● TASK TO CARRY OUT
Find the line containing "Definition reserve_mapped (pid" in the entries below. Restate it and each line after it, word for word, up to and including the line containing "(** The call: its map is under way. *)".

● DATASET ENTRIES
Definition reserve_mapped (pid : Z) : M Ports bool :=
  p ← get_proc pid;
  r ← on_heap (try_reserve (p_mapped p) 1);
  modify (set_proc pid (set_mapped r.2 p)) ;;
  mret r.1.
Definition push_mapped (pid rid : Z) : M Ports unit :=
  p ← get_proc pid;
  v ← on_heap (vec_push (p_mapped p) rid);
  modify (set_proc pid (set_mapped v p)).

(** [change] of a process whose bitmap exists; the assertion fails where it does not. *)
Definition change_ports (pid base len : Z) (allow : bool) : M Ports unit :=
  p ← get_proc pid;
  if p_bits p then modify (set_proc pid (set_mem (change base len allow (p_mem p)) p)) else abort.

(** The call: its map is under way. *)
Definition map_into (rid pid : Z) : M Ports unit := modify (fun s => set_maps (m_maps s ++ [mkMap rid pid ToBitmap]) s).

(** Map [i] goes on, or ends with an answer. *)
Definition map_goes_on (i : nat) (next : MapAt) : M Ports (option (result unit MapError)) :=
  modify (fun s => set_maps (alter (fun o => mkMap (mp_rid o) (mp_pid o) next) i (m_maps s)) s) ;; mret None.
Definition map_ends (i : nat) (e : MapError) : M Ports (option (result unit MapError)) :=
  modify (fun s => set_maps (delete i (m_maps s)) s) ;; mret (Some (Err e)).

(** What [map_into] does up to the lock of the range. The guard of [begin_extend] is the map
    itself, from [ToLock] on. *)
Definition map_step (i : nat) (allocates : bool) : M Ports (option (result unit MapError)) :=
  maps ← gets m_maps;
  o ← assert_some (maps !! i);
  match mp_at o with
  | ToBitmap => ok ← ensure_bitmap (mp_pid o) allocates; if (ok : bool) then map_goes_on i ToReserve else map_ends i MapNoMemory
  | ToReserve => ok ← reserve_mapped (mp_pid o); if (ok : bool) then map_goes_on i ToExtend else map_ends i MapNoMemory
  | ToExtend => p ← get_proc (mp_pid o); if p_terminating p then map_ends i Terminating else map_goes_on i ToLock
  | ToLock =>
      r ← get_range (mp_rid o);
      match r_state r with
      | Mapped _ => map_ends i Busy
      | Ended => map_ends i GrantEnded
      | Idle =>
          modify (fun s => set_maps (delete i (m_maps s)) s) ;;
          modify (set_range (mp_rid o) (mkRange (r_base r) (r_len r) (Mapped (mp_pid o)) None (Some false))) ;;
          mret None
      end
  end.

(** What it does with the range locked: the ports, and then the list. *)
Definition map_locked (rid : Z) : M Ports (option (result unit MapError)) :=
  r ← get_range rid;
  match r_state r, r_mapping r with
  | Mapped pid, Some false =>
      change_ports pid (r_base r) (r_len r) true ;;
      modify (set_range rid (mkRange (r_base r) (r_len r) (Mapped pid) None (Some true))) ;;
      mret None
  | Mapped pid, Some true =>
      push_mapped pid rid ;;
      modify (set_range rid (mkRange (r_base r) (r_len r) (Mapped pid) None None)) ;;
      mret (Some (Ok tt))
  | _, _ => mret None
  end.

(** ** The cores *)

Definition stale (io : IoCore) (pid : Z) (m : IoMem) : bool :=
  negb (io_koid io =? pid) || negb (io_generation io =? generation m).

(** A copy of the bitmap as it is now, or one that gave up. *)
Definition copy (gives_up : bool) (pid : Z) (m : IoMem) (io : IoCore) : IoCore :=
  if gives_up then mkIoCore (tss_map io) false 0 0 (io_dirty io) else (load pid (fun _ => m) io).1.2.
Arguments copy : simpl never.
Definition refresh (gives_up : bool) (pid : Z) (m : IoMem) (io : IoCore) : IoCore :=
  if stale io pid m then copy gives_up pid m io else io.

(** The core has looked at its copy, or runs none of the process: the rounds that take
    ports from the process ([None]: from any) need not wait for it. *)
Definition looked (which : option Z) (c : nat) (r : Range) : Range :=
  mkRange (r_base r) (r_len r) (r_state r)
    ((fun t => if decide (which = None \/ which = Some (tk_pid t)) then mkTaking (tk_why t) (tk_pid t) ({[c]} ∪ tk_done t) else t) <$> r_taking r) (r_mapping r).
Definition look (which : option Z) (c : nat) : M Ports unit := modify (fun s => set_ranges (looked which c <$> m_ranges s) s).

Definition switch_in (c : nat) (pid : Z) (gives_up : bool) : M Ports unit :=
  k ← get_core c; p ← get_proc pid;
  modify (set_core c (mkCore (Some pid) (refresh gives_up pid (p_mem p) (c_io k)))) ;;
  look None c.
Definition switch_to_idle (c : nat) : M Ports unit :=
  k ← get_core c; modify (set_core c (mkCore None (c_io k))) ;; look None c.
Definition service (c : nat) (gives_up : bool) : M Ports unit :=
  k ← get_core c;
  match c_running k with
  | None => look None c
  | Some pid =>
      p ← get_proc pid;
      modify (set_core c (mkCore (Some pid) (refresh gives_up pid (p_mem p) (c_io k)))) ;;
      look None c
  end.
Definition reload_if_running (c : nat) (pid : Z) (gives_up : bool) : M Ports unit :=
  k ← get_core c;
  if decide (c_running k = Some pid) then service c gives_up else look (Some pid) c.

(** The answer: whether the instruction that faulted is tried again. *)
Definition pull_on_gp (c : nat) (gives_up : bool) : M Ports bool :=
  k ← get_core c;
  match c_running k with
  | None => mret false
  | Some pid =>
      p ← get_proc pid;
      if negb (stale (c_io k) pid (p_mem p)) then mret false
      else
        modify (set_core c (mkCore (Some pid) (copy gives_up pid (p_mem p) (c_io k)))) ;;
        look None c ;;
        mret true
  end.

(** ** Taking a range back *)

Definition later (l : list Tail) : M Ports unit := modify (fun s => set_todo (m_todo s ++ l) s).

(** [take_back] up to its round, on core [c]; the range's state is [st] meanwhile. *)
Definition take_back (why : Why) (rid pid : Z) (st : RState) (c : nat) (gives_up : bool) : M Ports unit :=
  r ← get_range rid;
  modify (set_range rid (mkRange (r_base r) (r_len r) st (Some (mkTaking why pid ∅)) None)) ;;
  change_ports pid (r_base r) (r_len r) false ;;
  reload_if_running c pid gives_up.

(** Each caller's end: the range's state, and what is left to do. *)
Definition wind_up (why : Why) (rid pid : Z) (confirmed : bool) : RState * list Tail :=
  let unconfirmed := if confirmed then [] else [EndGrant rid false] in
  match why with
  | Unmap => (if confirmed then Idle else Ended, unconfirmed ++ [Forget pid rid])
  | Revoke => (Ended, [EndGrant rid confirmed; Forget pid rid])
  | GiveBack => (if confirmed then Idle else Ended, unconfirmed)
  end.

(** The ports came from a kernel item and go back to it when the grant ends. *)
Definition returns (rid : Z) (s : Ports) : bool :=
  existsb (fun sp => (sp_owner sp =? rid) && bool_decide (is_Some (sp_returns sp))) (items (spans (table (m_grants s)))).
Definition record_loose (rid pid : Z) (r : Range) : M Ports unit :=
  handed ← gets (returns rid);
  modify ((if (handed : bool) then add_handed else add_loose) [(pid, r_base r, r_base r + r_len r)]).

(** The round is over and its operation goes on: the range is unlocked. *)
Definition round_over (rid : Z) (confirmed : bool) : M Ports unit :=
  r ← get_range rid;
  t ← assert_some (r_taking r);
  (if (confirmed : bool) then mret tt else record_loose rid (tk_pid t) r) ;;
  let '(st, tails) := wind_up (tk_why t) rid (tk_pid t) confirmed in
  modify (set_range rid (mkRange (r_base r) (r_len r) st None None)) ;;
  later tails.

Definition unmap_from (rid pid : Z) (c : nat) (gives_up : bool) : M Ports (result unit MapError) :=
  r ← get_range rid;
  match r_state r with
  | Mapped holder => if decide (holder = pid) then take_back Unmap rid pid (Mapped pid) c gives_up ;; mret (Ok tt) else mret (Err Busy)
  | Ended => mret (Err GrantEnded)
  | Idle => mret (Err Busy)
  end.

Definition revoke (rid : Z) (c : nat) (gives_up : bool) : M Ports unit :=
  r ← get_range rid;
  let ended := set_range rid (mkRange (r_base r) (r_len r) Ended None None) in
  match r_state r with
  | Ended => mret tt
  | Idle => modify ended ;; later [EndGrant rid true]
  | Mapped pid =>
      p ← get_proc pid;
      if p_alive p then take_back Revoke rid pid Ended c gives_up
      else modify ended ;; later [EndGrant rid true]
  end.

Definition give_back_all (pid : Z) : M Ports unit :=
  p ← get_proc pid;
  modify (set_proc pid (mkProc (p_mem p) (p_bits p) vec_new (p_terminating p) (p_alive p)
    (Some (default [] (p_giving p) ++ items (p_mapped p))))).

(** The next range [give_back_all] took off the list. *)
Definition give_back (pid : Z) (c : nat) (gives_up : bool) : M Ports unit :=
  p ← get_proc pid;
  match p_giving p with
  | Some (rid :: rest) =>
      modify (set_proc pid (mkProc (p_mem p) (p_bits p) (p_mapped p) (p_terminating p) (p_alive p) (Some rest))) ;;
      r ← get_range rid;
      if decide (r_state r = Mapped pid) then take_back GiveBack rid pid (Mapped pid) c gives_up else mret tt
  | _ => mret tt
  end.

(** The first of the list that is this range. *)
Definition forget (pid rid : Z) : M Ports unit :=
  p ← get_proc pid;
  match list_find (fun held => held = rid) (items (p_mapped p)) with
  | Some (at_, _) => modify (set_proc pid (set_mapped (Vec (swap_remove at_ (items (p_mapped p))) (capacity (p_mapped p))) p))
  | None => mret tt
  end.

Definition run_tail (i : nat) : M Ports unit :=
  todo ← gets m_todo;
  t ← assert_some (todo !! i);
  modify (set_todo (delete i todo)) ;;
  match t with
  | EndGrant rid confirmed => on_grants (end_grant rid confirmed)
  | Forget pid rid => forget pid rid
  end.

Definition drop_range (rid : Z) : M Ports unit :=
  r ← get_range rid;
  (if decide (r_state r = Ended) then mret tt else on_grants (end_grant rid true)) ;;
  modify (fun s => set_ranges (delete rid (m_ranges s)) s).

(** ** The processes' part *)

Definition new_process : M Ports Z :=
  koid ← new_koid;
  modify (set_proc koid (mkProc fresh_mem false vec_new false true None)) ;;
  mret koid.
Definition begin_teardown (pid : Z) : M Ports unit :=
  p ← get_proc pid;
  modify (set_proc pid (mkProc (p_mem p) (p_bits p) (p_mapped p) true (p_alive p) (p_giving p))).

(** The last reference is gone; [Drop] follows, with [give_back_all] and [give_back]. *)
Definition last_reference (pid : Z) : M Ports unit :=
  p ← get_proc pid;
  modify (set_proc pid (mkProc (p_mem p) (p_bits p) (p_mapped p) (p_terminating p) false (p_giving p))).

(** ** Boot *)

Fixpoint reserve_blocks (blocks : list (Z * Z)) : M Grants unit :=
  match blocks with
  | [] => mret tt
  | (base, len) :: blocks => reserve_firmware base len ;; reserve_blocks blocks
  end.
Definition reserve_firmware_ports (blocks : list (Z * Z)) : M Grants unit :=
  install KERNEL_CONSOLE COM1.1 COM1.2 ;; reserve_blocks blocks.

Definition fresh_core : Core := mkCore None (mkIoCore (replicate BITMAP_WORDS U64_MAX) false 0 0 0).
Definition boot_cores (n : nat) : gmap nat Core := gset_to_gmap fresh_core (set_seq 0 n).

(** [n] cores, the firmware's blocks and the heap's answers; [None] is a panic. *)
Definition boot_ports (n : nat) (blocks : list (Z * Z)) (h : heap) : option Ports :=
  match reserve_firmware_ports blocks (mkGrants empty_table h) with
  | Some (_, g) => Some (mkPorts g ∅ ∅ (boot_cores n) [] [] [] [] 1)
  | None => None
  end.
* * *
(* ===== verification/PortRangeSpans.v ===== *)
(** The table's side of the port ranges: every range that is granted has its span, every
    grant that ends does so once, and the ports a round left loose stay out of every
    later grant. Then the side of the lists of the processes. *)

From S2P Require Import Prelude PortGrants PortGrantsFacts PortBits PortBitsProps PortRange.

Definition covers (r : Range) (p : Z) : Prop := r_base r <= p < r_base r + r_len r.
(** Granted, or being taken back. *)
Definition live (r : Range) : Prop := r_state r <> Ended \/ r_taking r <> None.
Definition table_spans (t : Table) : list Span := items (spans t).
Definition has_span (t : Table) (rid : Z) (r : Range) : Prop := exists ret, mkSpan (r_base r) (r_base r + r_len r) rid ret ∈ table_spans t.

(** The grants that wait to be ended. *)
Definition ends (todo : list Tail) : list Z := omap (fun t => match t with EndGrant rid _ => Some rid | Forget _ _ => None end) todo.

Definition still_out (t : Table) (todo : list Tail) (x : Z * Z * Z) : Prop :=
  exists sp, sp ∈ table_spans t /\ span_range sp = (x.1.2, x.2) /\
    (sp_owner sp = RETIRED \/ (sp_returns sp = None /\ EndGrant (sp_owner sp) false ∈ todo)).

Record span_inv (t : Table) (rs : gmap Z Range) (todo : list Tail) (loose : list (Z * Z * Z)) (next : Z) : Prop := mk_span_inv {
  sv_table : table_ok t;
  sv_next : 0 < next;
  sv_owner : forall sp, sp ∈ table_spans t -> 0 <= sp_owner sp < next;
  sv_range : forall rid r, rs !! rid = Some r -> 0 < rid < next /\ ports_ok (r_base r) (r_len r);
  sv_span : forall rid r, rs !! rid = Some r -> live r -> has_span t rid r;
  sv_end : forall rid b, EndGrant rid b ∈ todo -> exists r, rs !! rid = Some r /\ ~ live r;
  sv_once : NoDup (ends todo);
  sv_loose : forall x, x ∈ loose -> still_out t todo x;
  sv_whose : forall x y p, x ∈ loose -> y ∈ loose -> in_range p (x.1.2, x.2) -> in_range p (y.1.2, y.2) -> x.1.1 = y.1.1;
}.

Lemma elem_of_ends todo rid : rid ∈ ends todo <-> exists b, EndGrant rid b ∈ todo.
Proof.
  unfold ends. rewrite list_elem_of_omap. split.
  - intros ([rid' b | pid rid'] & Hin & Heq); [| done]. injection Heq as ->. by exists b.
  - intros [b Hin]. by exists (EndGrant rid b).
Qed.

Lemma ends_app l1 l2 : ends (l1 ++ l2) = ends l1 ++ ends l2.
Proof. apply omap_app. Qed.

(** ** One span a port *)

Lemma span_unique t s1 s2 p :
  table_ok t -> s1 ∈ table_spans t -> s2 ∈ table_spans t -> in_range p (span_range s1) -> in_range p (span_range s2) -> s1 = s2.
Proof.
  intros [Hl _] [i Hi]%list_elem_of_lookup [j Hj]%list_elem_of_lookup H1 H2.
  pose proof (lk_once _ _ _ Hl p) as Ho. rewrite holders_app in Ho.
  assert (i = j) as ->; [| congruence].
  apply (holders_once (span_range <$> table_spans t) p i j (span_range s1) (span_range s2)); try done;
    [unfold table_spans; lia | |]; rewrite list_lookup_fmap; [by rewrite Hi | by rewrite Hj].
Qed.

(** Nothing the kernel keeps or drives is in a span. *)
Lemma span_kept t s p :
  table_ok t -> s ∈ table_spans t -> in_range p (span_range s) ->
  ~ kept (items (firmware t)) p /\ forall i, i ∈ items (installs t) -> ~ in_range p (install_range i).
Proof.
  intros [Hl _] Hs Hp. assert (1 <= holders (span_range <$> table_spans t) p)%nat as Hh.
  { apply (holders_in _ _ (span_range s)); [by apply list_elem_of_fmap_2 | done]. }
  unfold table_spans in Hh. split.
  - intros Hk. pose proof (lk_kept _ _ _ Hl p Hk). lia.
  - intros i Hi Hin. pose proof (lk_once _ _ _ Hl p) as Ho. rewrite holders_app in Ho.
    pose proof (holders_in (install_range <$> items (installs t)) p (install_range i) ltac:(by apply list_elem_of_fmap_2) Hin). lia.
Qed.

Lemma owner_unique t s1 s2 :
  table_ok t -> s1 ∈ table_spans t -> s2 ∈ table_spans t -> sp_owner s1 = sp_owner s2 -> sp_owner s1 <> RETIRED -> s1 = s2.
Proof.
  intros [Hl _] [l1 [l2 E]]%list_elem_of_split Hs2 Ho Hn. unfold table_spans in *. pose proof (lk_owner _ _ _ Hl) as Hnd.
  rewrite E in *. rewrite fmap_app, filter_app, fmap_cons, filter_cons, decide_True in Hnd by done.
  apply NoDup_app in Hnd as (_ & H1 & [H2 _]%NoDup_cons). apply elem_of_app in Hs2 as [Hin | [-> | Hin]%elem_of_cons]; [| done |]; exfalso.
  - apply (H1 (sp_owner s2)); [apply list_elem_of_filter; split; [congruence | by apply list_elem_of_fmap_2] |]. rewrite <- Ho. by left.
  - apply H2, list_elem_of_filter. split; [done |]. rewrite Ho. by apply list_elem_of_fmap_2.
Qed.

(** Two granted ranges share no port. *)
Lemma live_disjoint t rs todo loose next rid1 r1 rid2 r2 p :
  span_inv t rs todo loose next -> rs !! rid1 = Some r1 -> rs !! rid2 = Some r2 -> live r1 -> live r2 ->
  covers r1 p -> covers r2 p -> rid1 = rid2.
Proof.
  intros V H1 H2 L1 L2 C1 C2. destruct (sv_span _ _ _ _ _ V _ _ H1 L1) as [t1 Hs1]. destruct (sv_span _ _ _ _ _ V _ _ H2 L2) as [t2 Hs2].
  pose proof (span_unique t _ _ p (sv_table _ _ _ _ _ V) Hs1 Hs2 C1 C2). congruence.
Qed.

● TASK ANSWER
Definition reserve_mapped (pid : Z) : M Ports bool :=
  p ← get_proc pid;
  r ← on_heap (try_reserve (p_mapped p) 1);
  modify (set_proc pid (set_mapped r.2 p)) ;;
  mret r.1.
Definition push_mapped (pid rid : Z) : M Ports unit :=
  p ← get_proc pid;
  v ← on_heap (vec_push (p_mapped p) rid);
  modify (set_proc pid (set_mapped v p)).

(** [change] of a process whose bitmap exists; the assertion fails where it does not. *)
Definition change_ports (pid base len : Z) (allow : bool) : M Ports unit :=
  p ← get_proc pid;
  if p_bits p then modify (set_proc pid (set_mem (change base len allow (p_mem p)) p)) else abort.

(** The call: its map is under way. *)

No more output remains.